È il Sinner fuori dal campo. Non in pantaloncini ma con la camicia, sorridente lo stesso, vincente (manco a dirlo) pure. «Sono stato fortunato a coltivare la mia passione attraverso il tennis, ma so che milioni di bambini non hanno la possibilità di realizzare i propri sogni». La presentazione al (selezionatissimo) pubblico della Fondazione Jannik Sinner è l’evento milanese più blindato dell’anno. Giovedì sera all’hotel Palazzo Parigi, nella centrale zona Brera, entrano, tra gli altri, l’ex vicecampione mondiale di Formula 1 David Coulthard, il presidente della Federtennis e panel Angelo Binaghi, l’imprenditore Flavio Briatore e il cantante Andrea Bocelli.
Sono tutti attesi in una sala ai piani alti dalla famiglia Sinner (su, ad aspettarli, c’è mamma Singlinde e babbo Hans-Peter, ma c’è anche Mark, il fratello del tennista numero due del mondo): mangeranno una cena leggera, da “sportivi” (il classico dei classici, un risottino allo zafferano e un filetto di vitello in crosta con del purè), assisteranno alla presentazione del progetto che il trionfatore di Wimbledon tiene a cuore.
Dura 45 minuti l’esposizione del piano: al microfono si alternano Sinner, il suo manager (Alex Vittur) che presiede la Fondazione e la moglie Cristina Tauber (in qualità di direttrice). «Il tennis mi ha cambiato la vita e mi ha insegnato tante cose», dice il giorno dopo, in un’occasione un po’ meno privata, cioè durante un’intervista a Skysport, l’altoatesino: «Avrei voluto aprire questa fondazione molto prima, ma per fare bene cose c’è bisogno di tempo».

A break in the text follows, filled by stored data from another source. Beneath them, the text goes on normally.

Lemma ReadBinaryString_text ML t rest l : Z.of_nat (length t) < 2 ^ 31 →
  at_text l (Varint.WriteVarInt32 (Z.of_nat (length t)) ++ t ++ rest) →
  Z.of_nat (length t) <= wrap_u 64 ML →
  ∃ l', ReadBinaryString ML l = Ok (l', t) ∧ at_text l' rest.
Proof.
  intros Hlen Hl Hm. unfold ReadBinaryString, lift.
  assert (in_s 32 (Z.of_nat (length t))) as Hs by (unfold in_s; simpl; lia).
  pose proof (ZigZag.encode_range 32 _ ltac:(lia) Hs) as Hr.
  destruct (WriteVarUint64_varint (ZigZag.encode 32 (Z.of_nat (length t)))) as (p & b & E & Hp & Hlp & Hval);
    [unfold in_u in *; simpl in *; lia|].
  unfold Varint.WriteVarInt32, ZigZag.ZigZagEncode32 in Hl. rewrite E, <- app_assoc in Hl.
  destruct (ReadVarint32_text (Stream l) p b (t ++ rest) Hp Hlp Hl) as (s' & -> & Hs').
  run_bind. rewrite Hval, wrap_u_id by done. unfold ZigZag.ZigZagDecode32.
  rewrite ZigZag.decode_encode by (done || lia). rewrite (proj2 (Z.ltb_ge _ _)) by lia.
  cbv zeta. rewrite Nat2Z.id. destruct (Nat.leb_spec (length t) (Length (Stream (set_Stream l s')))) as [Hle|Hgt].
  - unfold Length in Hle. simpl in Hle.
    assert (take (length t) (Block s') = t) as Ht.
    { destruct Hs' as [_ Ht]. unfold text_of in Ht.
      rewrite <- (take_app_le _ (concat (Rest s'))) by lia. rewrite Ht. apply take_app_length. }
    eexists. split; [cbn [set_Stream Stream]; by rewrite Ht|].
    pose proof (Advance_many (length t) s' _ Hs' Hle) as H. by rewrite drop_app_length in H.
  - destruct (binary_string_loop_text ML t rest (S (stream_fuel (set_Stream l s'))) (ClearBuffer (set_Stream l s')))
      as (l2 & -> & Hl2 & HB); [done|done|unfold stream_fuel; simpl; lia|].
    run_bind. rewrite HB. simpl. eauto.
Qed.

Lemma length_le_bytes n v : length (le_bytes n v) = n.
Proof. revert v. induction n as [|n IH]; intros v; simpl; [done|]. by rewrite IH. Qed.

Lemma le_value_bytes n v : 0 <= v < 256 ^ Z.of_nat n → le_value (le_bytes n v) = v.
Proof.
  revert v. induction n as [|n IH]; intros v Hv; [simpl in *; lia|]. cbn [le_bytes le_value].
  rewrite Nat2Z.inj_succ, Z.pow_succ_r in Hv by lia.
  rewrite IH.
  - rewrite byte_val_of. pose proof (Z.div_mod v 256). lia.
  - split; [apply Z.div_pos; lia|]. apply Z.div_lt_upper_bound; lia.
Qed.

Lemma double_loop_text t rest fuel out l : at_text l (t ++ rest) →
  (S (stream_size (Stream l)) < fuel)%nat →
  ∃ l', double_loop fuel (length t) out l = Ok (l', out ++ t) ∧ at_text l' rest.
Proof.
  revert l t out. induction fuel as [|fuel IH]; intros l t out Hl Hf; [lia|]. cbn [double_loop].
  destruct t as [|c t]; [exists l; simpl; by rewrite app_nil_r|]. cbn [length].
  simpl app in Hl. destruct (IsEmpty (Stream l)) eqn:E.
  - destruct (Refresh_text' false _ _ _ Hl E) as (s' & b & Hr & Hs' & Hb). rewrite Hr. run_bind.
    apply (IH (set_Stream l s') (c :: t)); [done|].
    pose proof (Refresh_shrinks _ _ _ E (at_text_cons_unfinished _ _ _ Hl E) Hr). simpl. lia.
  - destruct (IsEmpty_false _ _ Hl E) as (x & b & Hb & Hxy). set (n := Nat.min _ _).
    assert (0 < n <= length (Block (Stream l)))%nat as Hn by (subst n; unfold Length; rewrite Hb; simpl; lia).
    assert (n <= length (c :: t))%nat as Hnt by (subst n; cbn [length]; lia). clearbody n.
    rewrite (proj2 (Nat.eqb_neq n 0)) by lia.
    assert (take n (Block (Stream l)) = take n (c :: t)) as Htake.
    { destruct Hl as [_ Ht]. unfold text_of in Ht.
      rewrite <- (take_app_le _ (concat (Rest (Stream l)))) by lia. rewrite Ht.
      change (c :: t ++ rest) with ((c :: t) ++ rest). by rewrite take_app_le. }
    destruct (IH (advance n l) (drop n (c :: t)) (out ++ take n (Block (Stream l)))) as (l2 & He & Hl2).
    + pose proof (Advance_many n (Stream l) _ Hl ltac:(lia)) as H.
      change (c :: t ++ rest) with ((c :: t) ++ rest) in H. by rewrite drop_app_le in H by lia.
    + cbn [advance set_Stream Stream]. pose proof (Advance_shrinks n (Stream l) Hn). lia.
    + rewrite length_drop in He. exists l2. rewrite Htake, <- app_assoc, take_drop in He.
      rewrite Htake. by split.
Qed.

Lemma ReadBinaryDouble_text v rest l : in_u 64 v → at_text l (le_bytes 8 v ++ rest) →
  ∃ l', ReadBinaryDouble l = Ok (l', v) ∧ at_text l' rest.
Proof.
  intros Hv Hl. unfold ReadBinaryDouble.
  destruct (double_loop_text (le_bytes 8 v) rest (S (stream_fuel l)) [] l) as (l' & He & Hl');
    [done|unfold stream_fuel; lia|].
  rewrite length_le_bytes in He. rewrite He. cbn [mbind result_bind app]. exists l'.
  by rewrite le_value_bytes by exact Hv.
Qed.

Lemma ReadBinaryInt64_text v rest l : in_s 64 v → at_text l (Varint.WriteVarInt64 v ++ rest) →
  ∃ l', ReadBinaryInt64 l = Ok (l', v) ∧ at_text l' rest.
Proof.
  intros Hv Hl. unfold ReadBinaryInt64, lift.
  destruct (ReadVarint64_write (Stream l) (ZigZag.encode 64 v) rest) as (s' & -> & Hs');
    [by apply ZigZag.encode_range|done|]. simpl. exists (set_Stream l s').
  unfold ZigZag.ZigZagDecode64. by rewrite ZigZag.decode_encode.
Qed.

Lemma ReadBinaryUint64_text v rest l : in_u 64 v → at_text l (Varint.WriteVarUint64 v ++ rest) →
  ∃ l', ReadBinaryUint64 l = Ok (l', v) ∧ at_text l' rest.
Proof.
  intros Hv Hl. unfold ReadBinaryUint64, lift.
  destruct (ReadVarint64_write (Stream l) v rest Hv Hl) as (s' & -> & Hs'). simpl. eauto.
Qed.

Lemma SkipCharToken_text ws c t l : Forall (λ x, IsSpace x = true) ws → IsSpace c = false →
  at_text l (ws ++ c :: t) → ∃ l', SkipCharToken c l = Ok l' ∧ at_text l' t.
Proof.
  intros Hws Hc Hl. unfold SkipCharToken.
  destruct (SkipSpaceAndGetChar_text false ws c t l Hws Hc Hl) as (l1 & b & -> & Hl1 & Hb).
  run_bind. rewrite byte_dec_lb by done. simpl. eexists. split; [done|].
  by eapply Advance_text.
Qed.

(** ** Safety on arbitrary input *)

Section Safety.
Context (ML : Z).

(** The lexer's invariant: [Current()] inside its block, the buffer within the
    memory limit. *)
Definition ready (l : TLexer) : Prop := Past (Stream l) = 0%nat ∧ buffer_inv ML l.

(** [l'] is a state the lexer may be left in by a routine started in [l]. *)
Definition good (l l' : TLexer) : Prop := ready l' ∧ (stream_size (Stream l') <= stream_size (Stream l))%nat.

Definition safe {A} (l : TLexer) (r : Result (TLexer * A)) (Q : TLexer → A → Prop) : Prop :=
  match r with
  | Ok (l', a) => good l l' ∧ Q l' a
  | Throw _ => True
  | _ => False
  end.

Definition safe0 (l : TLexer) (r : Result TLexer) : Prop :=
  match r with Ok l' => good l l' | Throw _ => True | _ => False end.

(** The lexer holds the character [c] it has just returned, unless it returned the
    end symbol. *)
Definition peeked (l : TLexer) (c : byte) : Prop := c ≠ x00 → ∃ b, Block (Stream l) = c :: b.

Lemma good_refl l : ready l → good l l.
Proof. by split. Qed.

Lemma good_trans l1 l2 l3 : good l1 l2 → good l2 l3 → good l1 l3.
Proof. intros [_ ?] [? ?]. split; [done|lia]. Qed.

Lemma safe_mono {A} l l' (r : Result (TLexer * A)) Q Q' :
  (stream_size (Stream l') <= stream_size (Stream l))%nat →
  safe l' r Q → (∀ l a, Q l a → Q' l a) → safe l r Q'.
Proof.
  intros Hs Hr HQ. destruct r as [[l2 a]| | |]; simpl in *; try done.
  destruct Hr as [[? ?] ?]. split; [split; [done|lia]|auto].
Qed.

Lemma safe0_mono l l' r : (stream_size (Stream l') <= stream_size (Stream l))%nat → safe0 l' r → safe0 l r.
Proof. intros Hs. destruct r as [l2| | |]; simpl; try done. intros [? ?]. split; [done|lia]. Qed.

Lemma safe_bind {A T} l (r : Result (TLexer * A)) (k : TLexer * A → Result (TLexer * T)) Q Q' :
  safe l r Q → (∀ l' a, good l l' → Q l' a → safe l' (k (l', a)) Q') → safe l (r ≫= k) Q'.
Proof.
  intros Hr Hk. destruct r as [[l' a]| | |]; simpl in *; try done. destruct Hr as [Hg HQ].
  eapply safe_mono; [apply Hg|by apply Hk|done].
Qed.

Lemma safe0_bind {T} l (r : Result TLexer) (k : TLexer → Result (TLexer * T)) Q' :
  safe0 l r → (∀ l', good l l' → safe l' (k l') Q') → safe l (r ≫= k) Q'.
Proof.
  intros Hr Hk. destruct r as [l'| | |]; simpl in *; try done.
  eapply safe_mono; [apply Hr|by apply Hk|done].
Qed.

Lemma safe_lift {A} l (f : TStream → Result (TStream * A)) (Q : TStream → A → Prop) : ready l →
  stream_safe (Stream l) (f (Stream l)) Q → safe l (lift f l) (λ l' a, Q (Stream l') a ∧ Buffer l' = Buffer l).
Proof.
  intros [Hp Hb] Hf. unfold lift. destruct (f (Stream l)) as [[s' a]| | |]; simpl in *; try done.
  destruct Hf as (? & ? & ?).
  split; [split; [split; [done|exact Hb]|done]|by split].
Qed.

E se non lo sa lui, che la prima racchetta magica l’ha presa in mano ad appena otto anni, che ci vuole costanza, sacrificio, ci vuole dedizione: un po’ sempre e in ogni settore perché i risultati non sono mai immediati.
«Quando ero giovane avevo una famiglia normale: non avevamo così tanti soldi, ma mi reputo comunque fortunato perché sono nato in un posto dove ci sono le strutture sportive»: fa la differenza, è vero.
Puoi avere tutto il talento che serve, puoi essere un fuoriclasse: ma, all’inizio, è fortuna. Sono le condizioni giuste, le opportunità (per carità, anche il saperle sfruttare), l’attitudine che emerge perché il contesto lo permette. Saperlo riconoscerlo, ammettere che nel rovescio, sì, sei una sorta di semidio, ma che se non ci fosse chi ti supporta, chi ti permette di giocare, chi ti fa da squadra anche in uno sport individuale come il tennis, forse non avresti mai sfondato, è la lezione del vero campione.
«Oggi voglio provare a restituire qualcosa di quello che ho avuto», spiega Sinner, che è l’idolo del momento,, ma è anche un ragazzo normalissimo di 24 anni con la testa sulle spalle: «Per esempio ho iniziato a sciare quindici anni fa e costava una cifra, ora ancor di più e ci sono tantissime famiglie che non possono permettersi di comprare un paio di sci. Tempo fa tante cose costavano la metà. Ho scelto di iniziare da dove sono nato perché conosco il territorio. Poi cercheremo di allargarci».
L’accesso allo sport, per tutti i bambini, che mica è solo sport e sicuramente non è solo agonismo: è, anzitutto, star bene, imparare una disciplina, prendere un impegno. A Milano l’atmosfera è quasi “casalinga”: Sinner è spigliato, parla chiaro. Se l’obiettivo è arrivare a tutti bisogna iniziare facendosi capire da tutti. La Fondazione Jannik Sinner è appena nata, farà grandi cose (è nel suo nome).
La prima partnership a prendere il via sarà con la Südtirol Sporthilfe, un’organizzazione no-profit che ha sede in Alto Adige (come promesso da Sinner, è la sua provincia natale) e che supporta i giovani atleti offrendo loro finanziamenti, tutoraggio e opportunità di sviluppo. Altri progetti seguiranno, grazie a un gigante che sa guardare oltre al campo rettangolare in terra battuta.